In Japan, azc organized for European colleagues also a tour to Hokkaido to visit there the  World Heritage Site National Park, the Shiretoko National Park at the north-eastern tip of this Japanese island. It is one of the most remote regions in all of Japan.

The forests of the park are temperate and subalpine mixed forests with Sakhalin firs (Abies sachalinensis), Erman’s birches (Betula ermanii) and Mongolian oaks (Quercus mongolica) as characteristic tree species.

Except three mammal species like the Brown bear (Usrsus arctos yesoensis) – the largest bear population in Japan –, Sika deer (Cervus nippon yesoensis) and Red fox (Vulpes vulpes schrencki) a large variety of birdlife can be observed in the forest of the park, in the marshland around the 5 lakes and at the park’s rough cliffs to the Okhotsk Sea. Bears as well as foxes and deer belong on Hokkaido to a special, larger subspecies.
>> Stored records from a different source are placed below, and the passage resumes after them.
Definition vfs_open (path : cstring) (flags : Z) s : option (Z * vfs E) :=
  '(n, s) ← open_node path flags s;
  if n <? 0 then Some (-1, s)
  else
    '(t, s) ← open_table s;
    if t =? 0 then Some (-1, free_node n s)
    else
      let '(fd, s) := fd_table_alloc t n s in
      if fd <? 0 then Some (-1, free_node n s) else Some (fd, s).

Definition vfs_close (fd : Z) s : Z * vfs E := fd_table_close (get_current_fd_table s) fd s.

Definition vfs_read (fd size : Z) s : option (list Z * Z * vfs E) :=
  match fd_table_get (get_current_fd_table s) fd s with
  | None => Some ([], -1, s)
  | Some n =>
      match n_ops (node s n) ≫= ops_read with
      | None => Some ([], -1, s)
      | Some read =>
          if n_flags (node s n) .& 3 =? VFS_O_WRONLY then Some ([], -1, s)
          else
            '(out, r, s) ← read (internal_fd (node s n)) size (n_offset (node s n)) s;
            let x := node s n in
            Some (out, r, if 0 <? r then set_node n (with_offset (u64 (n_offset x + r)) (n_size x) x) s else s)
      end
  end.

Definition vfs_write (fd : Z) (buf : list Z) s : option (Z * vfs E) :=
  match fd_table_get (get_current_fd_table s) fd s with
  | None => Some (-1, s)
  | Some n =>
      match n_ops (node s n) ≫= ops_write with
      | None => Some (-1, s)
      | Some write =>
          if n_flags (node s n) .& 3 =? VFS_O_RDONLY then Some (-1, s)
          else
            '(r, s) ← write (internal_fd (node s n)) buf s;
            let x := node s n in
            let off := u64 (n_offset x + r) in
            Some (r, if 0 <? r then set_node n (with_offset off (if n_size x <? off then off else n_size x) x) s else s)
      end
  end.

Definition vfs_dup (fd : Z) s : Z * vfs E :=
  let t := get_current_fd_table s in
  match fd_table_get t fd s with
  | None => (-1, s)
  | Some n => fd_table_alloc t n s
  end.

Definition vfs_dup2 (oldfd newfd : Z) s : Z * vfs E :=
  let t := get_current_fd_table s in
  if (oldfd <? 0) || (newfd <? 0) || (VFS_MAX_FDS <=? oldfd) || (VFS_MAX_FDS <=? newfd) then (-1, s)
  else if oldfd =? newfd then (newfd, s)
  else match fd_table_get t oldfd s with
  | None => (-1, s)
  | Some n =>
      let s := match slot t newfd s with Some _ => (fd_table_close t newfd s).2 | None => s end in
      (newfd, add_ref n 1 (put_slot t newfd (Some n) 1 s))
  end.

Definition vfs_seek (fd whence offset : Z) s : Z * vfs E :=
  match fd_table_get (get_current_fd_table s) fd s with
  | None => (-1, s)
  | Some n =>
      let x := node s n in
      let go off := (i32 off, set_node n (with_offset off (n_size x) x) s) in
      if whence =? VFS_SEEK_SET then go (u64 offset)
      else if whence =? VFS_SEEK_CUR then go (u64 (n_offset x + offset))
      else if whence =? VFS_SEEK_END then go (u64 (n_size x + offset))
      else (-1, s)
  end.

Definition vfs_mkdir (path : cstring) s : Z * vfs E :=
  match find_ops path s ≫= ops_mkdir with Some mkdir => mkdir path s | None => (-1, s) end.
Definition vfs_unlink (path : cstring) s : option (Z * vfs E) :=
  match find_ops path s ≫= ops_unlink with Some unlink => unlink path s | None => Some (-1, s) end.
(** [None]: the first mount has no operations and the code dereferences NULL. *)
Definition vfs_list s : option (list (cstring * bool * Z)) :=
  match mounts s with
  | [] => Some []
  | m :: _ =>
      if negb (m_active m) then Some []
      else o ← m_ops m; Some (match ops_list o with Some f => f s | None => [] end)
  end.

Definition vfs_mount_count s : Z := countb m_active (mounts s).
Definition vfs_get_mount (index : Z) s : option cstring :=
  if index <? 0 then None
  else take (Z.to_nat (VFS_MAX_PATH - 1)) ∘ m_path <$>
         (filter (fun m => m_active m = true) (mounts s) !! Z.to_nat index).
Definition vfs_fd_count s : Z := t_count (table s (get_current_fd_table s)).
Definition vfs_fd_info (fd : Z) s : option (Z * Z) :=
  n ← fd_table_get (get_current_fd_table s) fd s; Some (n_type (node s n), n_size (node s n)).
End layer.
Lemma open_table_inv s t s' : fd_inv None s -> fresh_table s -> open_table fuel s = Some (t, s') ->
  fd_inv None s' /\ (t <> 0 -> is_Some (fd_tables s' !! t)) /\
  (forall m, 0 <= m -> n_ops (node s m) <> None -> node s' m = node s m).
Proof.
  intros Hinv Hfresh. unfold open_table. destruct (cur_proc s) as [c|] eqn:Ec.
  2:{ intros [= <- <-]. split; [done|]. split; [intros _; apply Hinv|done]. }
  destruct (Z.eqb_spec c 0) as [->|Hc]; cbn [negb].
  - intros Hrun. apply bind_Some in Hrun as ([p s1] & Hcr & Hrun). injection Hrun as <- <-.
    destruct (create_inv s p s1 Hinv Hfresh Hcr) as (C1 & C2 & C3 & C4).
    destruct (Z.eqb_spec p 0) as [->|Hp]; [done|]. split; [|split; [by intros; apply C3|done]].
    apply set_cur_inv; [done|]. intros t [= <-]. apply C3.
  - intros [= <- <-]. split; [done|]. split; [|done]. intros _. by apply (fi_cur _ _ Hinv).
Qed.

Lemma open_node_inv path flags s n s' : fd_inv None s -> open_node fuel path flags s = Some (n, s') ->
  fd_inv None s' /\ (n = -1 \/ (0 <= n < MAX_VFS_NODES /\ n_ops (node s' n) <> None /\ ref_count (node s' n) = 0)).
Proof.
  intros Hinv. unfold open_node. destruct (find_ops path s) as [o|]; [|intros Hrun; simplify_eq; auto].
  destruct (ops_open fuel o) as [open|] eqn:Eo; [|intros Hrun; simplify_eq; auto].
  intros Hrun. apply bind_Some in Hrun as ([ifd s1] & Hop & Hrun). pose proof (ops_open_same _ _ _ _ _ _ _ Eo Hop) as S1.
  pose proof (fd_inv_same None s s1 S1 Hinv) as I1. destruct (ifd <? 0); [simplify_eq; auto|].
  destruct (alloc_node s1) as [[m|] s2] eqn:Ea.
  2:{ unfold alloc_node in Ea. destruct (find_first _ _); [done|]. simplify_eq. split; [|by left].
      destruct (ops_close o) as [close|] eqn:Ec; [|done]. eapply fd_inv_same; [by apply (ops_close_same o)|done]. }
  destruct (alloc_node_spec _ _ _ Ea) as (Hn & Hz & _ & ->). clear Ea.
  apply bind_Some in Hrun as ([sz s3] & Esz & Hrun).
  assert (S3 : same_fds (set_node m (with_ref 1 (node s1 m)) s1) s3).
  { destruct (ops_size o) as [size|] eqn:Es; [by apply (ops_size_same o size ifd _ sz)|by simplify_eq]. }
  set (y := VfsNode _ _ _ _ _ 0 _) in Hrun. injection Hrun as <- <-.
  pose proof (set_node_agree m y _ s1 s3 (fi_pool _ _ I1) Hn S3) as S4.
  assert (I4 : fd_inv None (set_node m y s3)) by (eapply fd_inv_same; [exact S4|by apply set_idle_node]).
  split; [done|]. right. split; [done|]. rewrite node_set_eq; [done| |done].
  pose proof (fi_pool _ _ I4) as Hl. unfold set_node in Hl. cbn [node_pool set_node_pool] in Hl.
  by rewrite length_arr_set in Hl.
Qed.

(** When the call creates the table of a process, its address is fresh. *)
Definition open_fresh (path : cstring) (flags : Z) s : Prop :=
  match open_node fuel path flags s with
  | Some (n, s') => 0 <= n -> fresh_table s'
  | None => True
  end.

Lemma vfs_open_inv path flags s r s' : fd_inv None s -> open_fresh path flags s ->
  vfs_open fuel path flags s = Some (r, s') -> fd_inv None s'.
Proof.
  intros Hinv Hfresh Hrun. unfold vfs_open in Hrun. apply bind_Some in Hrun as ([n s1] & Hop & Hrun).
  unfold open_fresh in Hfresh. rewrite Hop in Hfresh. destruct (open_node_inv _ _ _ _ _ Hinv Hop) as [I1 Hn].
  destruct (Z.ltb_spec n 0) as [Hlt|Hge]; [by simplify_eq|]. destruct Hn as [->|(Hn & Ho & Hz)]; [lia|].
  apply bind_Some in Hrun as ([t s5] & Hot & Hrun).
  destruct (open_table_inv _ _ _ I1 (Hfresh Hge) Hot) as (I5 & Ht & Hnode).
  assert (Hn5 : node s5 n = node s1 n) by (apply Hnode; [lia|done]).
  assert (Ifree : fd_inv None (free_node n s5)) by (apply set_idle_node; try done; by rewrite Hn5).
  destruct (Z.eqb_spec t 0) as [->|Htz]; [by simplify_eq|].
  assert (I6 : fd_inv None (fd_table_alloc t n s5).2) by (apply alloc_inv; [done|by apply Ht|done|by rewrite Hn5]).
  pose proof (alloc_frame t n s5 (fi_pool _ _ I5) Hn) as F6.
  destruct (fd_table_alloc t n s5) as [fd s6]. destruct F6 as (_ & Hneg & _ & _).
  destruct (Z.ltb_spec fd 0) as [Hlt|_]; simplify_eq; [by rewrite (Hneg Hlt)|done].
Qed.

Lemma vfs_read_inv fd size s out r s' : fd_inv None s -> vfs_read fd size s = Some (out, r, s') -> fd_inv None s'.
Proof.
  intros Hinv. unfold vfs_read. destruct (fd_table_get _ fd s) as [n|] eqn:Eg; [|intros Hrun; by simplify_eq].
  apply fd_table_get_slot in Eg as [Hs Hfd]. destruct (slot_node _ _ _ _ _ Hinv Hs Hfd) as (x & _ & _ & _ & Hn & _).
  destruct (n_ops (node s n)) as [o|] eqn:Eo; cbn [mbind option_bind]; [|intros Hrun; by simplify_eq].
  destruct (ops_read o) as [read|] eqn:Er; [|intros Hrun; by simplify_eq].
  destruct (_ =? VFS_O_WRONLY); [intros Hrun; by simplify_eq|].
  intros Hrun. apply bind_Some in Hrun as ([[b k] s1] & E1 & Hrun). apply (ops_read_same o read) in E1; [|done].
  pose proof (fd_inv_same _ _ _ E1 Hinv) as I1. injection Hrun as <- <- <-. destruct (0 <? k); [|exact I1].
  eapply fd_inv_same; [|exact I1]. by apply set_node_same; [apply I1| | |].
Qed.

Lemma vfs_write_inv fd buf s r s' : fd_inv None s -> vfs_write fuel fd buf s = Some (r, s') -> fd_inv None s'.
Proof.
  intros Hinv. unfold vfs_write. destruct (fd_table_get _ fd s) as [n|] eqn:Eg; [|intros Hrun; by simplify_eq].
  apply fd_table_get_slot in Eg as [Hs Hfd]. destruct (slot_node _ _ _ _ _ Hinv Hs Hfd) as (x & _ & _ & _ & Hn & _).
  destruct (n_ops (node s n)) as [o|] eqn:Eo; cbn [mbind option_bind]; [|intros Hrun; by simplify_eq].
  destruct (ops_write fuel o) as [write|] eqn:Er; [|intros Hrun; by simplify_eq].
  destruct (_ =? VFS_O_RDONLY); [intros Hrun; by simplify_eq|].
  destruct (write _ buf s) as [[k s1]|] eqn:E1; [|done]. apply (ops_write_same o write) in E1; [|done].
  pose proof (fd_inv_same _ _ _ E1 Hinv) as I1. intros [= <- <-]. destruct (0 <? k); [|exact I1].
  eapply fd_inv_same; [|exact I1]. by apply set_node_same; [apply I1| | |].
Qed.

Lemma vfs_seek_inv fd whence off s : fd_inv None s -> fd_inv None (vfs_seek fd whence off s).2.
Proof.
  intros Hinv. unfold vfs_seek. destruct (fd_table_get _ fd s) as [n|] eqn:Eg; [|done].
  apply fd_table_get_slot in Eg as [Hs Hfd]. destruct (slot_node _ _ _ _ _ Hinv Hs Hfd) as (x & _ & _ & _ & Hn & _).
  assert (Hgo : forall o z, fd_inv None (set_node n (with_offset o z (node s n)) s)).
  { intros o z. eapply fd_inv_same; [|exact Hinv]. by apply set_node_same; [apply Hinv| | |]. }
  do 3 (destruct (_ =? _); [apply Hgo|]). done.
Qed.

Lemma vfs_dup_inv fd s : fd_inv None s -> fd_inv None (vfs_dup fd s).2.
Proof.
  intros Hinv. unfold vfs_dup. destruct (fd_table_get _ fd s) as [n|] eqn:Eg; [|done].
  apply fd_table_get_slot in Eg as [Hs Hfd]. destruct (slot_node _ _ _ _ _ Hinv Hs Hfd) as (x & _ & _ & _ & Hn & _ & Ho).
  apply alloc_inv; try done. by eapply current_table.
Qed.

Lemma vfs_dup2_inv oldfd newfd s : fd_inv None s -> fd_inv None (vfs_dup2 oldfd newfd s).2.
Proof.
  intros Hinv. unfold vfs_dup2. set (t := get_current_fd_table s). destruct (_ || _) eqn:Eb; [done|]. zbool.
  destruct (Z.eqb_spec oldfd newfd) as [|Hne]; [done|]. destruct (fd_table_get t oldfd s) as [n|] eqn:Eg; [|done].
  apply fd_table_get_slot in Eg as [Hs Hfd]. assert (Hnew : 0 <= newfd < VFS_MAX_FDS) by lia.
  pose proof (current_table _ _ Hinv) as Ht. fold t in Ht. destruct (slot_node _ _ _ _ _ Hinv Hs Hfd) as (x & _ & _ & _ & Hn & _ & Ho).
  destruct (slot t newfd s) as [m|] eqn:Em; cbn [snd]; [|by apply fill_slot_inv].
  pose proof (close_inv None t newfd s Hinv) as I1. unfold fd_table_close in *.
  assert (Hget : fd_table_get t newfd s = Some m).
  { unfold fd_table_get. by rewrite (proj2 (Z.ltb_ge newfd 0)), (proj2 (Z.leb_gt VFS_MAX_FDS newfd)) by lia. }
  rewrite Hget in *. cbn [snd] in *. specialize (I1 ltac:(done)).
  destruct (slot_node _ _ _ _ _ Hinv Em Hnew) as (x' & Hx' & _ & _ & Hm & _).
  destruct (drop_ref_view m s (fi_pool _ _ Hinv) Hm) as (V1 & _).
  assert (Hl : len (fds (table (drop_ref m s) t)) = VFS_MAX_FDS) by (unfold table; rewrite V1, Hx'; by apply (fi_len _ _ Hinv t)).
  assert (Hslots : forall f, slot t f (drop_ref m s) = slot t f s) by (intros; unfold slot, table; by rewrite V1).
  assert (Hold : slot t oldfd (put_slot t newfd None (-1) (drop_ref m s)) = Some n).
  { rewrite slot_put, Hslots by (lia || done). by rewrite (proj2 (Z.eqb_neq newfd oldfd)) by done. }
  destruct (slot_node _ _ _ _ _ I1 Hold Hfd) as (x'' & Hx'' & _ & _ & _ & _ & Ho').
  apply fill_slot_inv; try done. rewrite slot_put, Z.eqb_refl by (lia || done). done.
Qed.

(** ** Reachable states *)

Inductive call : Type :=
  | COpen (path : cstring) (flags : Z)
  | CClose (fd : Z)
  | CRead (fd size : Z)
  | CWrite (fd : Z) (buf : list Z)
  | CDup (fd : Z)
  | CDup2 (oldfd newfd : Z)
  | CSeek (fd whence offset : Z)
  | CPipe
  | CClone                      (* [fd_table_clone] of the current table *)
  | CExit                       (* [process_exit]: the current table is destroyed *)
  | CSwitch (c : option Z).     (* another process becomes current *)

Definition run_call (c : call) s : option (vfs E) :=
  match c with
  | COpen p f => snd <$> vfs_open fuel p f s
  | CClose fd => Some (vfs_close fd s).2
  | CRead fd n => snd <$> vfs_read fd n s
  | CWrite fd b => snd <$> vfs_write fuel fd b s
  | CDup fd => Some (vfs_dup fd s).2
  | CDup2 a b => Some (vfs_dup2 a b s).2
  | CSeek fd w o => Some (vfs_seek fd w o s).2
  | CPipe => Some (vfs_pipe s).2
  | CClone => snd <$> fd_table_clone fuel (get_current_fd_table s) s
  | CExit => match cur_proc s with Some t => set_cur_proc (Some 0) <$> fd_table_destroy fuel t s | None => Some s end
  | CSwitch c => Some (set_cur_proc c s)
  end.

(** New tables get fresh addresses, and only existing tables become current. *)
Definition call_ok (c : call) s : Prop :=
  match c with
  | COpen p f => open_fresh p f s
  | CClone => fresh_table s
  | CExit => cur_proc s <> Some 0
  | CSwitch c => forall t, c = Some t -> t <> 0 -> t <> kernel_fd_table /\ is_Some (fd_tables s !! t)
  | _ => True
  end.

Lemma run_call_inv c s s' : fd_inv None s -> call_ok c s -> run_call c s = Some s' -> fd_inv None s'.
Proof.
  intros Hinv Hok Hrun. destruct c as [p f|fd|fd n|fd b|fd|a b|fd w o| | | |c]; cbn [run_call call_ok] in *;
    try (injection Hrun as <-).
  - apply fmap_Some in Hrun as ([r s1] & Hrun & ->). by eapply vfs_open_inv.
  - by apply close_inv.
  - apply fmap_Some in Hrun as ([[out r] s1] & Hrun & ->). by eapply vfs_read_inv.
  - apply fmap_Some in Hrun as ([r s1] & Hrun & ->). by eapply vfs_write_inv.
  - by apply vfs_dup_inv.
  - by apply vfs_dup2_inv.
  - by apply vfs_seek_inv.
  - destruct (vfs_pipe s) as [[r f] s1] eqn:E1. by eapply vfs_pipe_inv.
  - apply fmap_Some in Hrun as ([r s1] & Hrun & ->). by eapply fd_table_clone_inv.
  - destruct (cur_proc s) as [t|] eqn:Ec; [|by injection Hrun as <-].
    apply fmap_Some in Hrun as (s1 & Hrun & ->). apply (exit_inv s t); [done|done|congruence|done].
  - by apply set_cur_inv.
Qed.

(** The layer right after boot: no table, no process. *)
Definition boot s : Prop := len (node_pool s) = MAX_VFS_NODES /\ fd_tables s = ∅ /\ cur_proc s = None.

Lemma vfs_mount_same path ops s : same_fds s (vfs_mount_at path ops s).
Proof. unfold vfs_mount_at. destruct (remount _ _ _); [done|]. by destruct (_ <=? _). Qed.
(* ===== verification/Fs.v ===== *)
(** * The disk filesystem (src/src/fs/fs.c)

    The boot sector, the master file table and the cluster bitmap are blocks
    of the kernel heap; a file handle is a block too.  The operations run in a
    state monad whose [None] is a run without a defined result: a loop that
    takes more turns than [fuel], or a path that overruns the 256-byte stack
    buffer of its caller. *)

From S2P Require Import Prelude KHeap Bytes Disk Part Clock Mft.

Record fs (D : Type) : Type := Fs {
  fheap : kheap;
  fdisk : disk D;
  fvol : volume;
  boot_sector : Z;
  mft_zone : Z;
  cluster_bitmap : Z;
  rtc_time_ready : bool
}.
Arguments Fs {D} _ _ _ _ _ _ _.
Arguments fheap {D} _.
Arguments fdisk {D} _.
Arguments fvol {D} _.
Arguments boot_sector {D} _.
Arguments mft_zone {D} _.
Arguments cluster_bitmap {D} _.
Arguments rtc_time_ready {D} _.

(* fs_file_t *)
Definition ff_mft_number : field := Field 0 8.
Definition ff_position : field := Field 8 8.
Definition ff_size : field := Field 16 8.
Definition ff_mode : field := Field 24 1.
Definition sizeof_file : Z := 32.

(** [(uint64_t)-1]. *)
Definition NOT_FOUND : Z := U64_MAX.
Definition i64 (x : Z) : Z := (x + 2 ^ 63) mod 2 ^ 64 - 2 ^ 63.

(** 16-bit words as the drive takes them, from bytes. *)
Fixpoint words_of (bs : list Z) : list Z :=
  match bs with a :: b :: rest => a + 256 * b :: words_of rest | [a] => [a] | [] => [] end.

(** ** The monad *)

Definition FsM (D A : Type) : Type := fs D -> option (A * fs D).
#[export] Instance fsm_ret {D} : MRet (FsM D) := fun A x s => Some (x, s).
#[export] Instance fsm_bind {D} : MBind (FsM D) := fun A B k m s => '(x, s) ← m s; k x s.

Section ops.
Context {D : Type} `{PortIO D} (fuel : nat).
Implicit Types (s : fs D) (m : mem).

Definition fmem s : mem := payload (fheap s).
Definition set_heap (h : kheap) s : fs D :=
  Fs h (fdisk s) (fvol s) (boot_sector s) (mft_zone s) (cluster_bitmap s) (rtc_time_ready s).
Definition set_disk (d : disk D) s : fs D :=
  Fs (fheap s) d (fvol s) (boot_sector s) (mft_zone s) (cluster_bitmap s) (rtc_time_ready s).
Definition set_mem (m : mem) s : fs D := set_heap (set_payload m (fheap s)) s.

Definition gets {A} (f : fs D -> A) : FsM D A := fun s => Some (f s, s).
Definition putm (f : fs D -> fs D) : FsM D unit := fun s => Some ((), f s).
Definition lift {A} (o : option A) : FsM D A := fun s => x ← o; Some (x, s).
(** Loads and stores in kernel memory. *)
Definition ld (p : Z) (f : field) : FsM D Z := gets (fun s => rd (fmem s) p f).
Definition upd (f : mem -> mem) : FsM D unit := putm (fun s => set_mem (f (fmem s)) s).
Definition st (p : Z) (f : field) (v : Z) : FsM D unit := upd (wr p f v).
Definition attr_of (entry ty : Z) : FsM D Z := fun s => x ← find_attr (fmem s) entry ty; Some (x, s).
Definition payload_of (entry ty : Z) : FsM D Z := fun s => x ← find_attr_payload (fmem s) entry ty; Some (x, s).

Definition malloc (size : Z) : FsM D Z := fun s => '(p, h) ← kmalloc fuel size (fheap s); Some (p, set_heap h s).
Definition free (p : Z) : FsM D unit := fun s => h ← kfree fuel p (fheap s); Some ((), set_heap h s).

Definition now : FsM D Z := fun s =>
  '(t, d) ← get_time fuel (rtc_time_ready s) (dev (fdisk s));
  Some (t, Fs (fheap s) (set_dev d (fdisk s)) (fvol s) (boot_sector s) (mft_zone s) (cluster_bitmap s) true).

(** ** Clusters *)

Definition total_clusters s : Z := rd (fmem s) (boot_sector s) bs_total_clusters.
Definition mft_size s : Z := rd (fmem s) (boot_sector s) bs_mft_size.

Definition cluster_lba s (cluster : Z) : Z :=
  u32 (u64 (volume_base_lba (fvol s) + cluster * FS_SECTORS_PER_CLUSTER + rd (fmem s) (boot_sector s) bs_data_start)).

(** The bytes delivered into the buffer and the result. *)
Definition read_cluster (cluster : Z) : FsM D (list Z * Z) := fun s =>
  let '(ws, r, d) := disk_read (cluster_lba s cluster) FS_SECTORS_PER_CLUSTER (fdisk s) in
  Some ((bytes_of ws, r), set_disk d s).
Definition write_cluster (cluster : Z) (buffer : list Z) : FsM D Z := fun s =>
  let '(r, d) := disk_write (cluster_lba s cluster) FS_SECTORS_PER_CLUSTER (words_of buffer) (fdisk s) in
  Some (r, set_disk d s).

Definition mft_cluster s (entry_num : Z) : Z := u64 (rd (fmem s) (boot_sector s) bs_mft_start + entry_num).
(** Both transfer the 4096 bytes at [buffer] in kernel memory. *)
Definition read_mft_entry (entry_num buffer : Z) : FsM D Z :=
  c ← gets (fun s => mft_cluster s entry_num);
  '(bs, r) ← read_cluster c;
  upd (store_bytes buffer bs);;
  mret r.
Definition write_mft_entry (entry_num buffer : Z) : FsM D Z :=
  c ← gets (fun s => mft_cluster s entry_num);
  bytes ← gets (fun s => load_bytes (fmem s) buffer MFT_ENTRY_SIZE);
  write_cluster c bytes.

Definition bitmap_byte s (i : Z) : Z := byte_at (fmem s) (cluster_bitmap s + i / 8).
Definition cluster_used s (i : Z) : bool := has_flag (bitmap_byte s i) (1 .<< (i mod 8)).

Definition alloc_cluster : FsM D Z := fun s =>
  match find_first (fun i => negb (cluster_used s i)) (seqZ 0 (total_clusters s)) with
  | Some i => Some (i, set_mem (<[cluster_bitmap s + i / 8 := u8 (bitmap_byte s i .| (1 .<< (i mod 8)))]> (fmem s)) s)
  | None => Some (NOT_FOUND, s)
  end.

(** [cluster_bitmap[cluster / 8] &= ~(1 << cluster % 8)] within the bitmap. *)
Definition free_cluster (cluster : Z) : FsM D unit := putm (fun s =>
  if cluster / 8 <? u64 (total_clusters s + 7) / 8 then
    set_mem (<[cluster_bitmap s + cluster / 8 := u8 (bitmap_byte s cluster .& Z.lnot (1 .<< (cluster mod 8)))]> (fmem s)) s
  else s).

(** ** Entries *)

Definition mft_addr s (n : Z) : Z := u64 (mft_zone s + n * MFT_ENTRY_SIZE).
Definition entry_of (n : Z) : FsM D Z := gets (fun s => mft_addr s n).
Definition user_entries s : list Z := seqZ MFT_FIRST_USER (mft_size s - MFT_FIRST_USER).
Definition in_use s (n : Z) : bool := has_flag (rd (fmem s) (mft_addr s n) mh_flags) MFT_FLAG_IN_USE.

Definition alloc_mft_entry : FsM D Z :=
  gets (fun s => default NOT_FOUND (find_first (fun i => negb (in_use s i)) (user_entries s))).

Definition add_dir_entry (parent_dir child : Z) (name : cstring) : FsM D unit := fun s =>
  '(ins, m) ← dir_insertion parent_dir child (fmem s);
  match ins with
  | None => Some ((), set_mem m s)
  | Some (index_attr, insert) =>
      (t ← now; upd (dir_insert parent_dir child index_attr insert t name)) (set_mem m s)
  end.

Definition add_filename (entry : Z) (name : cstring) (parent : Z) : FsM D unit :=
  t ← now; upd (add_filename_attr entry name parent t).

Definition drop_index_entry (dir child : Z) : FsM D unit := fun s =>
  m ← remove_index_entry dir child (fmem s); Some ((), set_mem m s).
Lemma add_dir_entry_runs s p child name : fs_ok s -> 0 <= p < mft_size s -> in_use s p = true ->
  exists s', add_dir_entry fuel (mft_addr s p) child name s = Some ((), s') /\ step none s s'.
Proof.
  intros Hok Hp Hu. pose proof (ok_entries s Hok p Hp Hu) as He. unfold add_dir_entry.
  rewrite mft_addr_ok in * by done. set (e := mft_zone s + p * 4096) in *.
  destruct (dir_insertion_spec (fmem s) e child) as (ins & m1 & Hins & Hc). rewrite Hins. cbn [mbind option_bind].
  destruct Hc as [(-> & _ & ->)|(a & Hf & Ha & Hc & Hi)].
  { eexists. split; [done|]. apply (step_entry_soft _ _ p); try done. }
  assert (Ha' : e + 361 <= a).
  { destruct (find_other (fmem s) e ATTR_INDEX_ROOT He ltac:(done)) as [Hz|(b & _ & Hb & Hb' & _)]; [|congruence].
    assert (a = 0) as -> by congruence. pose proof (ok_zone s Hok). lia. }
  assert (H1 : step none s (set_mem m1 s)).
  { apply (step_entry_soft _ _ p); [done..| |].
    - eapply changes_weaken; [exact Hc|]. intros x Hx. left. unfold from in *. fold e. lia.
    - fold e. rewrite (rd_changes _ _ _ _ _ Hc); [done|]. intros x Hx Hx'. unfold from in *. range. }
  destruct ins as [[b i]|]; [|by eexists]. destruct (Hi b i ltac:(done)) as (-> & Hi1 & Hi2).
  destruct (now_runs (set_mem m1 s)) as (t & s2 & Hn & Hs2 & Hh). unfold mbind, fsm_bind. rewrite Hn. cbn [mbind option_bind].
  unfold upd, putm. eexists. split; [done|]. assert (Hok1 : fs_ok (set_mem m1 s)) by by eapply none_ok.
  assert (H2 : step none s s2) by by eapply step_trans. eapply step_trans; [done|exact H2|].
  assert (Hm2 : fmem s2 = m1) by (unfold fmem; by rewrite Hh).
  assert (Hok2 : fs_ok s2) by by eapply none_ok. pose proof (st_zone _ _ _ H2) as Hz. fold e in Hz.
  rewrite Hm2. apply (step_entry_soft _ _ p); [done|by rewrite (step_mft_size _ _ _ Hok H2)| |]; rewrite Hz, Hm2; fold e.
  - eapply changes_weaken; [apply dir_insert_changes; done|]. intros x [Hx|Hx]; [left|by right]. unfold from in *. lia.
  - intros _. unfold dir_insert, place_end. cbv zeta. rewrite fld_wr_eq by done. unfold sizeof_index_entry.
    rewrite Z.mod_small, u32_id by (unfold u32, is_u32; cbn; first [lia|apply Z.mod_pos_bound; lia]). lia.
Qed.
After the Shiretoko National Park also the Kushiro Shitsugen National Park on the Pacific side of Hokkaido was visited. The park is well known for its wetlands ecosystems and especially for its large population of Red-crowned cranes (Grus japonensis). It is the most endangered crane species worldwide. About 160 pairs breed on Hokkaido, about one third of them in the Kushiro National Park. Only since the 1970ies it is obvious that the Japanese crane on Hokkaido have separated from the Manchurian crane several thousand years ago. In the beginning of the 20th century only a very few cranes were still existing on Hokkaido. In 1930 a wetland area was protected for breeding purpose. During the very strong winter in 1952 farmers found a small group of about 30 cranes near a hot spring and fed them with corn. So the birds survived. This tradition is continued until today. Especially in winter time, it is a spectacular experience to see the cranes in large groups, when they display their courtship behaviour and “dance” to find and to bind their partner.